Selective Blockade of Neurokinin-2 Receptors Produces Antidepressant-Like Effects Associated with Reduced Corticotropin-Releasing Factor Function

Régis Steinberg, Richard Alonso, Guy Griebel, Lionel Bert, Mireille Jung, Florence Oury-Donat, Martine Poncelet, Christiane Gueudet, Christophe Desvignes, Gérard Le Fur and Philippe Soubrié

Central Nervous System Research Department, Sanofi-Synthélabo Recherche, Montpellier, France

The present study investigated the effects of the selective neurokinin-2 (NK₂) receptor antagonist SR48968 in behavioral, electrophysiological, and biochemical tests sensitive to the action of prototypical antidepressants (fluoxetine, imipramine) or to corticotropin-releasing factor (CRF) receptor antagonists, which have been proposed recently as potential antidepressants. Results showed that SR48968 (0.3-10 mg/kg i.p.) produced antidepressant-like activity because it reduced immobility in the forced swimming test in both mice and rats, and decreased the amount of maternal separation-induced vocalizations in guinea pig pups. This latter effect appears to involve a reduction of stress-induced substance P release because SR48968 reduced the separation-induced increase in the number of neurons displaying neurokinin-1 receptor internalization in the amygdala. Furthermore, SR48968 increased the expression of the cAMP response-element binding protein mRNA in the rat hippocampus after repeated (1 mg/kg i.p., 21 days), but not acute administration.
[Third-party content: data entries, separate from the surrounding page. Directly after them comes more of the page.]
(** * PicStore image routes: a shallow embedding of [server/routes/images.js]

    The module is an Express router with five handlers (list, search, upload,
    rename, delete), a multer intake stage in front of the upload handler and
    an error middleware behind the routes.

    Modelling choices.
    - A JavaScript string is its sequence of code units, here the units below
      256, so [string] of the Standard Library is used; [trim] strips the
      ECMAScript white space that lies in that range.
    - A value that may be [undefined] is an [option]; request fields and query
      parameters are optional strings.
    - The two Mongoose collections are lists of documents in insertion order,
      kept in an explicit [World] together with the console.  Handlers are
      written in a state-and-exception monad because the source threads both
      through [await] and [try]/[catch].
    - Ids are opaque; an id is named by a string.  A string that arrives in
      a request is cast by the database layer before it is compared: the
      text of a stored id is always cast, any other string only if the
      layer accepts its format, and a failed cast is a CastError thrown by
      the lookup.  Apart from that, database reads fail only when the
      database rejects a regular expression.
    - What the file imports but does not define (the Cloudinary helpers, the
      schema validation behind [save], the regular-expression engine of the
      database, the clock and the id generator) is gathered in a record [Env]
      that every handler receives.
    - Every route runs behind [auth]; a handler takes the id of the caller
      that [auth] established. *)

From Stdlib Require Import String Ascii List Bool NArith ZArith Lia.
From Stdlib Require Import Sorting.Sorted Sorting.Permutation.
From Stdlib Require Import DecimalString.
From Stdlib Require DecimalPos DecimalN.
Import ListNotations.
Lemma augment_data_row_count_witness :
  ("spunge" = "spunge" \/ "spunge" = "munge")
  /\ exists d k F,
       dicts (snd Reference.first_call) !! 1%nat = Some d
       /\ d !! "num_augmented_samples" = Some (AInt k)
       /\ (0 < k)%Z
       /\ frames (snd Reference.first_call) !! 3%nat = Some F
       /\ len F = Z.to_nat k
       /\ index F = range_index 0 (Z.to_nat k)
       /\ columns F = columns Reference.X4
       /\ frames (Reference.store [Reference.X4; Reference.X2]
                    Reference.caller_args) !! 3%nat = None
       /\ frames (snd Reference.first_call) !! 0%nat = Some Reference.X4.
Proof.
  apply (augment_data_row_count
           (HR := Reference.counter_random) (HV := Reference.plain_vectorizer)
           (HN := Reference.brute_force_neighbors) (HS := Reference.spread)
           (Reference.store [Reference.X4; Reference.X2] Reference.caller_args)
           (snd Reference.first_call) 0%nat 1%nat 3%nat Reference.X4
           Reference.metadata "spunge" Reference.caller_args).
  - reflexivity.
  - distinct_columns.
  - reflexivity.
  - no_infinite_noise.
  - vm_compute. reflexivity.
Defined.

Lemma empty_frame_rejected_witness :
  Reference.spunge_augment 0%nat Reference.metadata (AInt 3) (Fin (1 # 2))
    (1 # 10) (Reference.store [Cases.X0] ∅)
  = (Raise (IndexError "positional indexers are out-of-bounds"),
     logged (Reference.store [Cases.X0] ∅) [EvLog 20])
  /\ ((exists e,
         vectorize (Vectorizer := Reference.plain_vectorizer) Cases.X0
         = Raise e
         /\ Reference.munge_augment 0%nat Reference.metadata (AInt 3)
              (Fin (1 # 2)) 1 (Reference.store [Cases.X0] ∅)
            = (Raise e, logged (Reference.store [Cases.X0] ∅) [EvVectorize 0]))
      \/ (exists V msg,
            vectorize (Vectorizer := Reference.plain_vectorizer) Cases.X0
            = Ok V
            /\ kneighbors (NeighborSearch := Reference.brute_force_neighbors)
                 2 V V = Raise (ValueError msg)
            /\ Reference.munge_augment 0%nat Reference.metadata (AInt 3)
                 (Fin (1 # 2)) 1 (Reference.store [Cases.X0] ∅)
               = (Raise (ValueError msg),
                  logged (Reference.store [Cases.X0] ∅)
                         [EvVectorize 0; EvKneighbors 2 0]))).
Proof.
  destruct (empty_frame_rejected
              (HR := Reference.counter_random)
              (HV := Reference.plain_vectorizer)
              (HN := Reference.brute_force_neighbors) (HS := Reference.spread)
              (Reference.store [Cases.X0] ∅) 0%nat Cases.X0 Reference.metadata
              (AInt 3) (Fin (1 # 2)) (1 # 2) (1 # 10) 1 eq_refl eq_refl)
    as [Hs Hm].
  - unfold Qle. simpl. lia.
  - unfold Qle. simpl. lia.
  - split; [exact Hs|].
    exact (Hm plain_vectorizer_one_per_row brute_force_rejects_too_few).
Defined.

Lemma munge_unknown_continuous_column_witness :
  fst (Reference.munge_augment 0%nat Cases.metadata_weight (AInt 3)
         (Fin (1 # 2)) 1 (Reference.store [Reference.X4] ∅))
  = Raise (KeyError "weight").
Proof.
  eapply (munge_unknown_continuous_column
            (HR := Reference.counter_random) (HV := Reference.plain_vectorizer)
            (HN := Reference.brute_force_neighbors)
            (Reference.store [Reference.X4] ∅) 0%nat Reference.X4
            Cases.metadata_weight 3 (1 # 2) 1).
  - reflexivity.
  - distinct_columns.
  - discriminate.
  - vm_compute. reflexivity.
  - vm_compute. reflexivity.
  - vm_compute. reflexivity.
  - unfold Qle. simpl. lia.
  - lia.
  - vm_compute. reflexivity.
  - cbv. intuition discriminate.
Defined.

Lemma spunge_ignores_unknown_names_witness :
  Reference.spunge_augment 0%nat Reference.metadata (AInt 3) (Fin (1 # 2))
    (1 # 10) (Reference.store [Reference.X4] ∅)
  = Reference.spunge_augment 0%nat Cases.metadata_extra (AInt 3) (Fin (1 # 2))
      (1 # 10) (Reference.store [Reference.X4] ∅).
Proof.
  apply (spunge_ignores_unknown_names
           (HR := Reference.counter_random) (HS := Reference.spread)
           (Reference.store [Reference.X4] ∅) 0%nat Reference.X4
           Reference.metadata Cases.metadata_extra (AInt 3) (Fin (1 # 2))
           (1 # 10)).
  - reflexivity.
  - intros c [<-|[<-|[<-|[]]]]; vm_compute; reflexivity.
Defined.

Lemma munge_vectorizer_failure_propagates_witness :
  munge_augment (HR := Reference.counter_random)
    (HV := Cases.failing_vectorizer) (HN := Reference.brute_force_neighbors)
    0%nat Reference.metadata (AInt 3) (Fin (1 # 2)) 1
    (Reference.store [Reference.X4] ∅)
  = (Raise (ValueError "cannot vectorize"),
     logged (Reference.store [Reference.X4] ∅) [EvVectorize (len Reference.X4)]).
Proof.
  apply (munge_vectorizer_failure_propagates
           (HR := Reference.counter_random) (HV := Cases.failing_vectorizer)
           (HN := Reference.brute_force_neighbors)
           (Reference.store [Reference.X4] ∅) 0%nat Reference.X4
           Reference.metadata (AInt 3) (Fin (1 # 2)) 1
           (ValueError "cannot vectorize")).
  - reflexivity.
  - reflexivity.
Defined.

Lemma postprocess_returns_batch_witness :
  postprocess_augmented 1%nat 0%nat
    (Reference.store [Reference.X4; Reference.X2] ∅)
  = (Ok (fresh (dom (frames (Reference.store [Reference.X4; Reference.X2] ∅)))),
     mkState
       (<[fresh (dom (frames (Reference.store [Reference.X4; Reference.X2] ∅)))
          := reset_index Reference.X2]>
          (frames (Reference.store [Reference.X4; Reference.X2] ∅)))
       (dicts (Reference.store [Reference.X4; Reference.X2] ∅))
       (rng (Reference.store [Reference.X4; Reference.X2] ∅))
       (trace (Reference.store [Reference.X4; Reference.X2] ∅) ++ [EvLog 15])).
Proof.
  apply (postprocess_returns_batch
           (Reference.store [Reference.X4; Reference.X2] ∅) 1%nat 0%nat
           Reference.X2 Reference.X4).
  - reflexivity.
  - reflexivity.
  - distinct_columns.
  - reflexivity.
  - unfold well_typed, fits. simpl. repeat constructor.
Defined.

Lemma spunge_values_observed_witness :
  exists F,
    frames (snd (Reference.spunge_augment 0%nat Reference.metadata (AInt 3)
                   (Fin (1 # 2)) (1 # 10) (Reference.store [Reference.X4] ∅)))
    !! 1%nat = Some F
    /\ drawn_from Reference.X4 (continuous_features Reference.metadata) F.
Proof.
  apply (spunge_values_observed
           (HR := Reference.counter_random) (HS := Reference.spread)
           (Reference.store [Reference.X4] ∅) _ 0%nat 1%nat Reference.X4
           Reference.metadata (AInt 3) (Fin (1 # 2)) (1 # 10)).
  - reflexivity.
  - distinct_columns.
  - unfold rectangular. simpl. repeat constructor.
  - small_ints.
  - vm_compute. reflexivity.
Defined.

Lemma munge_values_observed_witness :
  exists F,
    frames (snd (Reference.munge_augment 0%nat Reference.metadata (AInt 3)
                   (Fin (1 # 2)) 1 (Reference.store [Reference.X4] ∅)))
    !! 2%nat = Some F
    /\ drawn_from Reference.X4 (continuous_features Reference.metadata) F.
Proof.
  apply (munge_values_observed
           (HR := Reference.counter_random) (HV := Reference.plain_vectorizer)
           (HN := Reference.brute_force_neighbors)
           (Reference.store [Reference.X4] ∅) _ 0%nat 2%nat Reference.X4
           Reference.metadata (AInt 3) (Fin (1 # 2)) 1).
  - reflexivity.
  - distinct_columns.
  - unfold rectangular. simpl. repeat constructor.
  - small_ints.
  - vm_compute. reflexivity.
Defined.

Lemma augment_data_values_observed_witness :
  exists F,
    frames (snd Reference.first_call) !! 3%nat = Some F
    /\ drawn_from Reference.X4 (continuous_features Reference.metadata) F.
Proof.
  apply (augment_data_values_observed
           (HR := Reference.counter_random) (HV := Reference.plain_vectorizer)
           (HN := Reference.brute_force_neighbors) (HS := Reference.spread)
           (Reference.store [Reference.X4; Reference.X2] Reference.caller_args)
           (snd Reference.first_call) 0%nat 1%nat 3%nat Reference.X4
           Reference.metadata "spunge" Reference.caller_args).
  - reflexivity.
  - distinct_columns.
  - unfold rectangular. simpl. repeat constructor.
  - small_ints.
  - reflexivity.
  - no_infinite_noise.
  - vm_compute. reflexivity.
Defined.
Finally, neuronal firing of the locus coeruleus (LC) and noradrenergic (NE) release in the prefrontal cortex both elicited by an uncontrollable stressor or an intraventricular administration of CRF were reduced by SR48968 (0.3-1 mg/kg i.p.). The finding that SR48968 (1 mg/kg i.p.) blocked the cortical release of NE induced by an intra-LC infusion of the preferential NK₂ receptor agonist neurokinin A suggested the presence of NK₂ receptors in this latter region. Importantly, SR48965 (1-10 mg/kg i.p.), the optical antipode of SR48968, which is devoid of affinity for the NK₂ receptor, was inactive in all the models used. These data suggest that NK₂ receptor blockade may constitute a novel mechanism in the treatment of depression and CRF-related disorders.